I let her stare at me, let her examine my face. “You're not what I expected,” she finally said.

“Shall I … shall I leave the flowers I brought today?” I asked faintly.

“No. Yes, yes, what does it matter—okay.” She started to turn away, then faced me again. “Look, I know you're trying to be … decent. But you can't be. Not you, do you understand me?”

After she drove away I pressed a hand to my face and sighed. Alan, mercifully, was silent, and he remained that way even as I began walking numbly among the tombstones, reading the names of people long dead. The cemetery had been here since the 1880s, and some of the graves were worn down by the wind and the rain, fading away like the memories of the people for whom they stood in silent monument.

Lisa Marie Walker. Cheerleader, a pretty blonde with a white smile. Her high school announced her name at commencement even though she died the day after Thanksgiving of her senior year.

“Looks like a fresh grave, over there,”
Alan noted, searching for a safe subject.

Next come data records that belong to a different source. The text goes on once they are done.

(** ** Steps of the client *)

Lemma wp_this E w (Q : Client → World → Prop) : Q (w_client w) w → wp E this w Q.
Proof. done. Qed.
Lemma wp_update E f w (Q : unit → World → Prop) :
  Q tt (mkWorld (f (w_client w)) (w_net w) (w_events w)) → wp E (update f) w Q.
Proof. done. Qed.
Lemma wp_emit E e w (Q : unit → World → Prop) :
  Q tt (mkWorld (w_client w) (w_net w) (e :: w_events w)) → wp E (emit e) w Q.
Proof. done. Qed.
Lemma safe_this {B} P (f : Client → io World B) :
  (∀ w, P w → wp P (f (w_client w)) w (λ _, P)) → Safe P (this ≫= f).
Proof. intros Hf w Hw. apply wp_bind, wp_this. by apply Hf. Qed.

(** An operation that is safe in every connection state is safe. *)
Lemma safe_at {A} k (m : io World A) : (∀ σ, Safe (At σ k) m) → Safe (Inv k) m.
Proof.
  intros Hm w Hw. eapply wp_safe; [apply (Hm (c_state (w_client w)))|by split|by intros ? [? _]|].
  by intros ? ? [? _].
Qed.

(** ** Bookkeeping preserves the invariant *)

(** A change of fields the invariant does not mention. *)
Ltac same_fields := intros []; split; fields; done.

Lemma client_ok_stats c s : client_ok c → client_ok (c <| c_stats := s |>).
Proof. same_fields. Qed.
Lemma log_ok_stats c s log : log_ok c log → log_ok (c <| c_stats := s |>) log.
Proof. same_fields. Qed.

Lemma quiet_allocations e log : quiet e = true → allocations (epoch (e :: log)) = allocations (epoch log).
Proof. by destruct e. Qed.
Lemma quiet_sealed e log : quiet e = true → sealed_ok log → sealed_ok (e :: log).
Proof. by destruct e. Qed.
Lemma quiet_legal e : quiet e = true → legal_event e = true.
Proof. by destruct e. Qed.

Lemma log_ok_quiet c e log : quiet e = true → log_ok c log → log_ok c (e :: log).
Proof.
  intros He []. split; [by rewrite quiet_allocations|by apply quiet_sealed|].
  constructor; [by apply quiet_legal|done].
Qed.

Lemma log_ok_seq c c' log : c_seq c' = c_seq c → log_ok c log → log_ok c' log.
Proof. intros Heq []. split; [congruence|done|done]. Qed.

(** An update that keeps the state and the sequence number. *)
Lemma At_update σ k w c' :
  (client_ok (w_client w) → client_ok c') →
  c_state c' = c_state (w_client w) → c_seq c' = c_seq (w_client w) →
  At σ k w → At σ k (mkWorld c' (w_net w) (w_events w)).
Proof.
  intros Hf Hst Hseq [[] <-]. split; [|done]. split; cbn [w_client w_net w_events]; [by apply Hf| |done].
  by eapply log_ok_seq.
Qed.

Lemma safe_update σ k f :
  (∀ c, client_ok c → c_state c = σ → client_ok (f c)) → (∀ c, c_state (f c) = c_state c) →
  (∀ c, c_seq (f c) = c_seq c) → Safe (At σ k) (update f).
Proof.
  intros Hf Hst Hseq w Hw. apply wp_update. apply At_update; [|done..|done].
  intros. apply Hf; [done|apply Hw].
Qed.

Lemma safe_emit σ k e : quiet e = true → Safe (At σ k) (emit e).
Proof.
  intros He w [[] Hs]. apply wp_emit. split; [|done]. split; cbn; [done| |done]. by apply log_ok_quiet.
Qed.

Lemma count_n_safe σ k f n : Safe (At σ k) (count_n f n).
Proof. apply safe_update; [|done..]. intros c Hc _. by apply client_ok_stats. Qed.
Lemma count_safe σ k f : Safe (At σ k) (count f).
Proof. apply count_n_safe. Qed.
Lemma refresh_safe σ k : Safe (At σ k) refresh_runtime_stats.
Proof. apply safe_update; [|done..]. intros c Hc _. by apply client_ok_stats. Qed.

(** System calls leave the client alone and do not add to the inbox. *)
Lemma sys_safe {A} σ k (m : io Net A) :
  (∀ n, (m n).1 ≠ UB ∧ (length (n_inbox (m n).2) <= length (n_inbox n))%nat) →
  Safe (At σ k) (sys m).
Proof.
  intros Hm w [[Hc Hl Hi] Hs]. unfold wp, sys. destruct (Hm (w_net w)) as [H1 H2].
  destruct (m (w_net w)) as [o n]. cbn in *.
  destruct o; [| |done]; (split; [|done]; split; cbn; [done..|lia]).
Qed.

Lemma now_ms_safe σ k : Safe (At σ k) (sys now_ms).
Proof. apply sys_safe. intros n. unfold now_ms. destruct (n_clock n); by split. Qed.
Lemma random_bytes_safe σ k len : Safe (At σ k) (sys (random_bytes len)).
Proof. apply sys_safe. intros n. unfold random_bytes. destruct (n_random n); by split. Qed.
Lemma close_safe σ k : Safe (At σ k) (sys UdpSocket.close).
Proof.
  apply sys_safe. intros n. unfold UdpSocket.close, UdpSocket.is_open, mbind, io_bind.
  by destruct (n_open n).
Qed.

Lemma emit_log_safe σ k l t : Safe (At σ k) (emit_log l t).
Proof. apply safe_this. intros w Hw. by apply safe_when; [apply safe_emit|]. Qed.
Lemma emit_packet_debug_safe σ k d v : Safe (At σ k) (emit_packet_debug d v).
Proof. apply safe_this. intros w Hw. by apply safe_when; [apply safe_emit|]. Qed.
Lemma emit_on_packet_safe σ k v : Safe (At σ k) (emit_on_packet v).
Proof. apply safe_this. intros w Hw. by apply safe_when; [apply safe_emit|]. Qed.
Lemma emit_backpressure_safe σ k ch t rc : Safe (At σ k) (emit_backpressure ch t rc).
Proof. apply safe_this. intros w Hw. by apply safe_when; [apply safe_emit|]. Qed.

#[export] Hint Resolve count_n_safe count_safe
  refresh_safe now_ms_safe random_bytes_safe close_safe emit_log_safe emit_packet_debug_safe
  emit_on_packet_safe emit_backpressure_safe : safe.

(** ** Queueing a packet *)

(** A pointer a call may read [n] bytes from; null is refused by the callee. *)
Definition readable (p : ptr) (n : ST) : Prop :=
  match p with Some bs => n <= zlen bs | None => True end.

Lemma bytes_at_readable p n :
  readable p n → (0 <? n) && bool_decide (p = None) = false →
  ∃ bs, bytes_at p n = Done bs ∧ zlen bs = Z.max 0 n.
Proof.
  intros Hr Hg. unfold bytes_at. destruct (Z.leb_spec n 0); [eexists; split; [done|simpl; lia]|].
  destruct p as [bs|]; [|rewrite (proj2 (Z.ltb_lt _ _)) in Hg by lia; done]. simpl in Hr.
  rewrite (proj2 (Z.leb_le _ _)) by lia. eexists. split; [done|]. rewrite length_take. lia.
Qed.

Lemma is_array_readable n a : is_array n a → bytes_at (Some a) (Z.of_nat n) = Done a.
Proof. intros [<- _]. apply bytes_at_all. Qed.

Lemma write_header_to h :
  header_typed h →
  write_to NetConfig.PacketHeaderBytes (write_packet_header h) = Done (enc_header h).
Proof.
  intros Hh. unfold write_to. change (Z.to_nat NetConfig.PacketHeaderBytes) with 28%nat.
  change (mkWriter (Some (zeros 28)) NetConfig.PacketHeaderBytes 0) with (writer_at [] (zeros 28)).
  rewrite wire_put by (done || (rewrite length_enc_header; simpl; lia)).
  by rewrite written_at.
Qed.

(** The header [queue_packet] builds. *)
Definition out_header (kind : PacketKind) (encrypted : bool) (id sequence : U64) (len : U32) :=
  mkPacketHeader NetConfig.Magic NetConfig.ProtocolVersion (kind_value kind)
    (if encrypted then PacketFlagEncrypted else 0) id sequence len.

Lemma out_header_typed k e id s len :
  is_u64 id → is_u64 s → is_u32 len → header_typed (out_header k e id s len).
Proof. intros. unfold out_header, header_typed. destruct k, e; cbn; split_and!; (done || ulia). Qed.

Lemma out_header_valid k e id s len :
  len <= NetConfig.MaxPayloadBytes → validate_packet_header (out_header k e id s len) = success.
Proof.
  intros Hl. unfold validate_packet_header. change max_payload_bytes with NetConfig.MaxPayloadBytes.
  cbn [payload_len out_header magic version kind flags]. rewrite (proj2 (Z.ltb_ge _ _)) by done.
  by destruct k, e.
Qed.

Lemma out_header_encrypted k e id s len : packet_header_encrypted (out_header k e id s len) = e.
Proof. by destruct e. Qed.

Lemma pack_pending_spec h body prio :
  header_typed h → validate_packet_header h = success → payload_len h = zlen body →
  zlen body <= NetConfig.MaxPayloadBytes →
  pack_pending h body prio =
    Done (mkPendingPacket (enc_header h ++ body ++ drop (28 + length body) (zeros 1300))
            (28 + zlen body) prio).
Proof.
  intros Ht Hv Hl Hm. change NetConfig.MaxPayloadBytes with 1272 in Hm. unfold pack_pending.
  assert ((if zlen body =? 0 then None else Some body) = data_of body) as ->.
  { unfold data_of. destruct body; done. }
  change (Z.to_nat NetConfig.MaxPacketBytes) with 1300%nat.
  change NetConfig.MaxPacketBytes with (zlen (zeros 1300)).
  rewrite pack_packet_spec; [done|done|done|done|]. unfold zeros. rewrite length_replicate. lia.
Qed.

Lemma pending_ok_packed h body prio :
  header_typed h → validate_packet_header h = success → payload_len h = zlen body →
  zlen body <= NetConfig.MaxPayloadBytes →
  pending_ok (mkPendingPacket (enc_header h ++ body ++ drop (28 + length body) (zeros 1300))
                (28 + zlen body) prio).
Proof.
  intros Ht Hv Hl Hm. change NetConfig.MaxPayloadBytes with 1272 in Hm. split; cbn [pp_len pp_bytes].
  - change NetConfig.PacketHeaderBytes with 28. change NetConfig.MaxPacketBytes with 1300. lia.
  - rewrite !length_app, length_drop, length_enc_header. unfold zeros. rewrite length_replicate.
    change NetConfig.MaxPacketBytes with 1300. lia.
  - assert (take (Z.to_nat (28 + zlen body)) (enc_header h ++ body ++ drop (28 + length body) (zeros 1300))
      = enc_header h ++ body) as ->.
    { rewrite app_assoc. apply take_app_length'. rewrite length_app, length_enc_header. lia. }
    eexists. replace (28 + zlen body) with (zlen (enc_header h ++ body))
      by (rewrite length_app, length_enc_header; lia).
    by apply parse_packet_spec.
Qed.

Lemma pack_pending_ok h body prio :
  header_typed h → validate_packet_header h = success → payload_len h = zlen body →
  zlen body <= NetConfig.MaxPayloadBytes →
  ∃ p, pack_pending h body prio = Done p ∧ pending_ok p.
Proof. intros. eexists. split; [by apply pack_pending_spec|by apply pending_ok_packed]. Qed.

Lemma queue_len_nonneg q : Forall pending_ok q → 0 <= queue_len q <= 1300 * zlen q.
Proof.
  induction 1 as [|p q [Hp _ _] _ IH]; simpl; [lia|].
  change NetConfig.PacketHeaderBytes with 28 in Hp. change NetConfig.MaxPacketBytes with 1300 in Hp. lia.
Qed.

Lemma insert_pending_perm p q : insert_pending p q ≡ₚ p :: q.
Proof.
  induction q as [|it q IH]; simpl; [done|]. case_match; [done|]. rewrite IH. apply Permutation_swap.
Qed.

Lemma queue_len_perm q q' : q ≡ₚ q' → queue_len q = queue_len q'.
Proof. induction 1; simpl; lia. Qed.

Lemma insert_pending_sorted p q :
  StronglySorted by_priority q → StronglySorted by_priority (insert_pending p q).
Proof.
  induction 1 as [|it q Hs IH Hall]; simpl; [repeat constructor|].
  destruct (Z.ltb_spec (priority_value (pp_priority it)) (priority_value (pp_priority p))) as [Hlt|Hge].
  - constructor; [by constructor|]. constructor; [unfold by_priority; lia|].
    eapply Forall_impl; [exact Hall|]. unfold by_priority. intros. lia.
  - constructor; [done|]. rewrite insert_pending_perm. constructor; [unfold by_priority; lia|done].
Qed.

(** What the reliable configuration of a usable client bounds. *)
Lemma client_usable_queue cfg : client_usable cfg → 0 < client_max_pending_packets cfg <= U32_MAX.
Proof.
  intros [Ht Hv]. destruct (validate_client_config_sound cfg Ht Hv).
  unfold client_typed in Ht. widths. lia.
Qed.

Lemma enqueue_pending_safe σ k p : pending_ok p → Safe (At σ k) (enqueue_pending_packet p).
Proof.
  intros Hp. apply safe_this. intros w Hw.
  destruct (Z.leb_spec (client_max_pending_packets (c_config (w_client w))) (zlen (c_pending (w_client w))))
    as [Hfull|Hroom]; [revert w Hw Hfull; intros w Hw _|].
  { revert w Hw. change (Safe (At σ k) (count Stat.queue_full_events;;
      fail (A:=unit) Errc.QueueFull "pending packet queue full")). safe_steps. }
  apply wp_bind, wp_update. apply refresh_safe. apply At_update; [|done..|done].
  intros []. destruct co_queue0 as [He Hc Hs]. pose proof (queue_len_nonneg _ He).
  pose proof (client_usable_queue _ co_usable0).
  pose proof (po_len _ Hp) as Hl. change NetConfig.PacketHeaderBytes with 28 in Hl.
  change NetConfig.MaxPacketBytes with 1300 in Hl.
  split; fields; try done.
  - split; [|rewrite insert_pending_perm; simpl; lia|by apply insert_pending_sorted].
    rewrite insert_pending_perm. by constructor.
  - rewrite (queue_len_perm _ _ (insert_pending_perm _ _)), co_bytes0. cbn [queue_len foldr].
    fold (queue_len (c_pending (w_client w))). unfold U32_MAX in *. rewrite w64_id; [lia|]. ulia.
Qed.

(** Taking a sequence number. *)
Lemma At_allocate σ k w :
  At σ k w →
  At σ k (mkWorld (w_client w <| c_seq := w64 (c_seq (w_client w) + 1) |>) (w_net w)
            (SeqAllocated :: w_events w)).
Proof.
  intros [[Hc [Hseq Hsealed Hlegal] Hi] Hs]. split; [|done]. split; cbn [w_client w_net w_events].
  - revert Hc. same_fields.
  - split; [|done|by constructor]. fields. cbn [epoch allocations]. rewrite Hseq. unfold w64.
    rewrite Zplus_mod_idemp_l. f_equal. lia.
  - done.
Qed.

(** Sealing with the number just taken. *)
Lemma At_seal σ k w key id s log :
  w_events w = SeqAllocated :: log → s = w64 (allocations (epoch (w_events w))) →
  At σ k w →
  At σ k (mkWorld (w_client w) (w_net w) (Sealed key (crypto_make_packet_nonce id s) :: w_events w)).
Proof.
  intros Hlog Hs0 [[Hc [Hseq Hsealed Hlegal] Hi] Hs]. split; [|done]. split; cbn [w_client w_net w_events].
  - done.
  - split; [done| |by constructor]. cbn [sealed_ok]. split; [|done]. exists id, log. by subst s.
  - done.
Qed.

I wandered over to where muddy tracks and wilted flowers surrounded a gray headstone, Jake following at my heels. This woman, unlike Lisa Marie, had lived a long, full life until she died three weeks before.

“Oh, my God!”
Alan cried.

“What?” I answered, startled. “Do you know her?”

“My God, my God!”
Alan shrieked.

“Alan, what is it? What's going on?”

“Look at the date, the date.”

I looked at the dates.
“What's the date today?”
Alan demanded.

“The date? May second.”

“The year. What year is it?”

When I told him he literally howled, so loud I gritted my teeth. “Hey!” I shouted.

“Ruddy, my God, my God. I thought I just died, but I didn't. It's been eight years!”

I stood blinking in the cemetery, trying to make sense of what he was telling me.

“Eight years,”
Alan repeated quietly.
“Oh, my God.”

 

 

9

To Swipe or Not to Swipe

 

Alan and I spent the half-hour drive from Suttons Bay to Traverse City with me trying to bring Alan up to speed on all the events of the past eight years—not easy to do when you're from Kalkaska, where nothing ever really changes, pretty much cut off from the rest of the world, where everything does.